AIB reported a pretax profit of 762 million euros (£581 million) versus 761 million a year earlier. Shares in the bank, which were refloated on the stock exchange at 4.40 euros, were 1.1 percent higher at 4.95 euros by 0720 GMT.
Non-performing exposures (NPEs) fell to 7.5 billion euros from 9.2 billion euros three months earlier, boosted by the sale of a 1.1 billion euro portfolio of bad loans in May. In 2013 its stock of NPEs stood at 31 billion euros.
Irish banks are under pressure from the European Central Bank to reduce bad loans which ballooned after Ireland’s property crash. AIB’s bad loans accounted for 12 percent of its loan book at the end of June.
Helped by the euro zone’s fastest growing economy, new term lending rose by 15 percent to 5 billion euros while its share of the fast recovering and more competitive Irish mortgage market slipped a touch to 32 percent from 33 percent last year.
Tier one capital ratio rose to 17.6 percent from 17.1 percent at the end of March, well above its medium term target of 13 percent.
Bourke said plans to eventually return excess capital to shareholders were still on track after regulators forced lenders to set aside an extra buffer for the first time but warned any increase in those demands would force a review.
Another challenge is retaining staff while the government maintains a cap on pay and a ban on variable pay and share-based remuneration.

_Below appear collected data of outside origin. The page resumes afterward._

Definition with_label (msg : Message) (header label_be : Z) : Message :=
  with_buffer msg (write msg.(buffer) (header + SwitchHeader_label_be) (store 8 label_be)).

(** The message after the call, the error, and what was given to the interface. *)
Definition sendMessage (switchIf : SwitchInterface) (toSend : Message) : option (Message * Z * list Sent) :=
  let switchHeader := toSend.(bytes) in
  let priority := Headers_getPriority toSend.(buffer) switchHeader in
  let toSend :=
    if switchIf.(si_bufferMax) <? switchIf.(si_buffer) + priority then
      let messageType := Headers_getMessageType toSend.(buffer) switchHeader in
      with_buffer toSend (Headers_setPriorityAndMessageType toSend.(buffer) switchHeader 0 messageType)
    else toSend in
  iface ← switchIf.(si_iface);
  let '(after, err) := iface_send iface toSend in
  Some (after, (if negb (err =? 0) then err else Error_NONE), [(iface, toSend)]).

(** [struct ErrorPacket]: a switch header, then a control packet with the error
    type and, where the original header already is, the cause. *)
Definition ErrorPacket_ctrl : Z := Headers_SwitchHeader_SIZE.

Definition sendError (iface : SwitchInterface) (cause : Message) (code : Z) : option (list Sent) :=
  let header := cause.(bytes) in
  if (Headers_getMessageType cause.(buffer) header =? Headers_SwitchHeader_TYPE_CONTROL)
     && (load 2 cause.(buffer) (cause.(bytes) + ErrorPacket_ctrl + Control_type_be) =? Control_ERROR_be)
  then Some []
  else
    let cause := with_length cause
      (if length cause <? Control_Error_MAX_SIZE then length cause else Control_Error_MAX_SIZE) in
    cause ← Message_shift cause (Headers_SwitchHeader_SIZE + Control_HEADER_SIZE + Control_Error_HEADER_SIZE);
    let err := cause.(bytes) in
    let ctrl := err + ErrorPacket_ctrl in
    let m := cause.(buffer) in
    let m := write m (err + SwitchHeader_label_be)
               (store 8 (Bits_bitReverse64 (load 8 m (header + SwitchHeader_label_be)))) in
    let m := Headers_setPriorityAndMessageType m err (Headers_getPriority m header)
               Headers_SwitchHeader_TYPE_CONTROL in
    let m := write m (ctrl + Control_type_be) (store 2 Control_ERROR_be) in
    let m := write m (ctrl + Control_content + Control_Error_errorType_be)
               (store 4 (Endian_hostToBigEndian32 code)) in
    let m := write m (ctrl + Control_checksum_be) (store 2 0) in
    let m := write m (ctrl + Control_checksum_be)
               (store 2 (Checksum_engine m ctrl (length cause - Headers_SwitchHeader_SIZE))) in
    '(_, _, sent) ← sendMessage iface (with_buffer cause m);
    Some sent.

(** [receiveMessage] for a message arriving on the interface in slot
    [sourceIndex]. It always returns Error_NONE, and leaves the table alone. *)
Definition receiveMessage (core : SwitchCore) (sourceIndex : Z) (message : Message) : option (list Sent) :=
  let sourceIf := slot core sourceIndex in
  if sourceIf.(si_bufferMax) <? sourceIf.(si_buffer) then Some []
  else if length message <? Headers_SwitchHeader_SIZE then Some []
  else
    let header := message.(bytes) in
    let label := Endian_bigEndianToHost64 (load 8 message.(buffer) (header + SwitchHeader_label_be)) in
    let bits := NumberCompress_bitsUsedForLabel label in
    let destIndex := NumberCompress_getDecompressed label bits in
    let sourceBits := NumberCompress_bitsUsedForNumber sourceIndex in
    if negb (destIndex <? NumberCompress_INTERFACES) then None
    else if negb (sourceIndex <? NumberCompress_INTERFACES) then None
    else if (1 =? destIndex) && negb (1 =? (label .& 0xf)) then
      sendError sourceIf message Error_MALFORMED_ADDRESS
    else if (1 =? destIndex) && negb (bits =? 4) then None
    else
      let forward bits :=
        if bool_decide ((slot core destIndex).(si_iface) = None) then
          sendError sourceIf message Error_MALFORMED_ADDRESS
        else
          let sourceLabel := Bits_bitReverse64 (NumberCompress_getCompressed sourceIndex bits) in
          let targetLabel := (label >> bits) .| sourceLabel in
          let message := with_label message header (Endian_hostToBigEndian64 targetLabel) in
          '(message, err, sent) ← sendMessage (slot core destIndex) message;
          if negb (err =? 0) then
            let message := with_label message header (Endian_bigEndianToHost64 label) in
            sent' ← sendError sourceIf message err;
            Some (sent ++ sent')
          else Some sent in
      if bits <? sourceBits then
        if destIndex =? 1 then
          if negb (0 =? ((label .^ 1) .& (UINT64_MAX >> (64 - sourceBits)))) then
            sendError sourceIf message Error_MALFORMED_ADDRESS
          else forward sourceBits
        else if 1 =? sourceIndex then
          if negb (0 =? label >> (bits + 64 - sourceBits)) then
            sendError sourceIf message Error_MALFORMED_ADDRESS
          else forward bits
        else sendError sourceIf message Error_MALFORMED_ADDRESS
      else forward bits.
End switch.

(** ** What the handler does with a label: the specification of forwarding *)
Section route.
  Context {P : Platform}.

(** The destination and the new label, or [None] if the label is malformed
    there. *)
Definition route (core : SwitchCore) (sourceIndex label : Z) : option (Z * Z) :=
  let bits := NumberCompress_bitsUsedForLabel label in
  let destIndex := NumberCompress_getDecompressed label bits in
  let sourceBits := NumberCompress_bitsUsedForNumber sourceIndex in
  width ← (if sourceBits <=? bits then Some bits
           else if (destIndex =? 1) && ((label .^ 1) mod 2 ^ sourceBits =? 0) then Some sourceBits
           else None);
  if bool_decide ((slot core destIndex).(si_iface) = None) then None
  else Some (destIndex, (label >> width) .| Bits_bitReverse64 (NumberCompress_getCompressed sourceIndex width)).

Definition label_of (msg : Message) : Z :=
  Endian_bigEndianToHost64 (load 8 msg.(buffer) (msg.(bytes) + SwitchHeader_label_be)).

Lemma label_of_range msg : mem_ok msg.(buffer) -> 0 <= label_of msg < 2 ^ 64.
Proof. intros Hm. apply hostToBigEndian64_range, (load_range 8), Hm. Qed.

Lemma label_of_with_label msg T : 0 <= T < 2 ^ 64 ->
  label_of (with_label msg msg.(bytes) (Endian_hostToBigEndian64 T)) = T.
Proof.
  intros HT. unfold label_of, with_label, with_buffer. cbn [buffer bytes].
  rewrite load_write_store, Z.mod_small by (apply hostToBigEndian64_range; done).
  apply bigEndianToHost64_host, HT.
Qed.

Lemma label_of_set_priority msg p t :
  label_of (with_buffer msg (Headers_setPriorityAndMessageType msg.(buffer) msg.(bytes) p t)) = label_of msg.
Proof.
  unfold label_of, with_buffer. cbn [buffer bytes]. f_equal. apply load_read, read_write_disj.
  unfold SwitchHeader_label_be, SwitchHeader_lowBits_be. lia.
Qed.

(** *** Reversed labels *)
Lemma reverse_low L w c : 0 <= L < 2 ^ 64 -> 0 <= w <= 64 -> 0 <= c < 2 ^ w ->
  Bits_bitReverse64 ((L >> w) .| Bits_bitReverse64 c) mod 2 ^ w = c.
Proof.
  intros HL Hw Hc. assert (2 ^ w <= 2 ^ 64) by (apply Z.pow_le_mono_r; lia).
  rewrite bitReverse64_lor, bitReverse64_shiftr, bitReverse64_twice by lia.
  apply Z.bits_inj'. intros i Hi. rewrite testbit_mod, Z.lor_spec by lia.
  destruct (Z.ltb_spec i w); [|symmetry; apply (testbit_high c w); lia].
  unfold u64. rewrite testbit_mod, Z.shiftl_spec_low by lia. rewrite andb_false_r. done.
Qed.

Lemma reverse_back L w w' c d :
  0 <= L < 2 ^ 64 -> 0 <= w -> w <= 64 -> 0 <= w' <= 64 -> 0 <= c < 2 ^ w' -> 0 <= d < 2 ^ 64 ->
  (L >> w) << w' < 2 ^ 64 ->
  Bits_bitReverse64 ((Bits_bitReverse64 ((L >> w) .| Bits_bitReverse64 c) >> w') .| Bits_bitReverse64 d)
  = ((L >> w) << w') .| d.
Proof.
  intros HL Hw0 Hw Hw' Hc Hd Hfit. assert (2 ^ w' <= 2 ^ 64) by (apply Z.pow_le_mono_r; lia).
  assert (0 <= L >> w < 2 ^ 64) as HLw.
  { rewrite Z.shiftr_div_pow2 by lia. split; [apply Z.div_pos; lia|].
    apply Z.div_lt_upper_bound; [lia|]. assert (1 <= 2 ^ w) by lia. nia. }
  rewrite bitReverse64_lor, bitReverse64_shiftr, !bitReverse64_twice;
    [|done|apply lor_range; [lia|done|apply bitReverse64_range]|apply bitReverse64_range|done].
  f_equal. rewrite Z.shiftl_lor. unfold u64. rewrite <-Z.land_ones, Z.land_lor_distr_l, !Z.land_ones by lia.
  change ((Bits_bitReverse64 c << w') mod 2 ^ 64) with (u64 (Bits_bitReverse64 c << w')).
  rewrite <-bitReverse64_shiftr by lia.
  assert (c >> w' = 0) as -> by (rewrite Z.shiftr_div_pow2, Z.div_small by lia; done).
  change (Bits_bitReverse64 0) with 0. rewrite Z.lor_0_r. apply Z.mod_small.
  split; [apply Z.shiftl_nonneg; lia|done].
Qed.

Lemma shift_back L w : 0 <= L -> 0 <= w -> ((L >> w) << w) .| (L mod 2 ^ w) = L.
Proof.
  intros HL Hw. apply Z.bits_inj'. intros i Hi. rewrite Z.lor_spec, testbit_mod by lia.
  rewrite Z.shiftl_spec by lia. destruct (Z.ltb_spec i w).
  - rewrite Z.testbit_neg_r by lia. done.
  - rewrite Z.shiftr_spec by lia. rewrite orb_false_r. f_equal. lia.
Qed.

Lemma lxor_1_mod L w : 0 < w -> (L .^ 1) mod 2 ^ w = 0 <-> L mod 2 ^ w = 1.
Proof.
  intros Hw. assert (1 = 1 mod 2 ^ w) as E1 by (rewrite Z.mod_small; [done|]; pose proof (Z.pow_gt_1 2 w); lia).
  assert ((L .^ 1) mod 2 ^ w = (L mod 2 ^ w) .^ 1) as ->.
  { apply Z.bits_inj'. intros i Hi. rewrite testbit_mod, !Z.lxor_spec, testbit_mod by lia.
    destruct (Z.ltb_spec i w); [done|]. rewrite (testbit_high 1 1) by lia. done. }
  split; [intros H; apply Z.lxor_eq, H|intros ->; done].
Qed.

(** *** The return path, on labels *)

(** The width a forwarded message's numbers have: wide enough for both ends,
    and one at which the label names the destination. *)
Lemma route_width core s L d T :
  0 <= s < NumberCompress_INTERFACES -> 0 <= L ->
  route core s L = Some (d, T) ->
  d = NumberCompress_getDecompressed L (NumberCompress_bitsUsedForLabel L)
  /\ 0 <= d < NumberCompress_INTERFACES /\ (slot core d).(si_iface) <> None
  /\ exists w, 4 <= w <= 10
    /\ T = (L >> w) .| Bits_bitReverse64 (NumberCompress_getCompressed s w)
    /\ NumberCompress_bitsUsedForNumber s <= w /\ NumberCompress_bitsUsedForNumber d <= w
    /\ L mod 2 ^ w = NumberCompress_getCompressed d w
    /\ (s = 1 -> w = NumberCompress_bitsUsedForLabel L)
    /\ (s <> 1 -> 0 <= NumberCompress_getCompressed s w < 2 ^ w
        /\ forall l, l mod 2 ^ w = NumberCompress_getCompressed s w ->
             NumberCompress_bitsUsedForLabel l = w /\ NumberCompress_getDecompressed l w = s).
Proof.
  intros Hs HL. unfold route. cbv zeta.
  pose proof (bits_range (s := NumberCompress) L) as Hb. pose proof (decompressed_range (s := NumberCompress) L) as Hd.
  pose proof (number_bits_min (s := NumberCompress) L) as Hmin. pose proof (compress_decompress (s := NumberCompress) L) as Hcd.
  pose proof (one_number_bits (s := NumberCompress)) as H1. cbv zeta in Hcd.
  unfold NumberCompress_bitsUsedForLabel, NumberCompress_getDecompressed, NumberCompress_bitsUsedForNumber,
    NumberCompress_getCompressed, NumberCompress_INTERFACES in *.
  set (b := bitsUsedForLabel NumberCompress L) in *. set (dd := getDecompressed NumberCompress L b) in *.
  set (sb := bitsUsedForNumber NumberCompress s) in *.
  destruct (Z.leb_spec sb b) as [Hle|Hgt]; cbn [mbind option_bind].
  - case_bool_decide as Hv; [done|]. intros [= <- <-]. split; [done|]. split; [done|]. split; [done|].
    exists b. split_and!; try done; try lia. intros Hs1. apply (fits s L 0 Hs Hle) || idtac. split.
    + apply (fits s L 0); done.
    + intros l. apply (fits s L l); done.
  - destruct ((dd =? 1) && _) eqn:E; [|done]. apply andb_prop in E as [E1%Z.eqb_eq E2%Z.eqb_eq]. cbn [mbind option_bind].
    pose proof (number_bits_range (s := NumberCompress) s) as Hsb. fold sb in Hsb.
    case_bool_decide as Hv; [done|]. intros [= <- <-]. split; [done|]. split; [done|]. split; [done|].
    exists sb. rewrite E1, one_compressed. apply lxor_1_mod in E2; [|lia].
    split_and!; try done; try lia.
    + intros ->. unfold sb in Hgt. lia.
    + intros Hs1. split; [apply (compressed_range s Hs)|]. intros l. apply (decompress_compress s l Hs).
Qed.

AIB Chief Executive Bernard Byrne told the Financial Times on Friday that a “mid-teens” percentage of its 200 most senior managers had left in the last year, many hired by companies bulking up in Ireland ahead of Brexit.
“If you do have to pay up to retain someone, and that happens all the time, the only way you can is permanently, giving yourself a structural disadvantage,” Bourke said.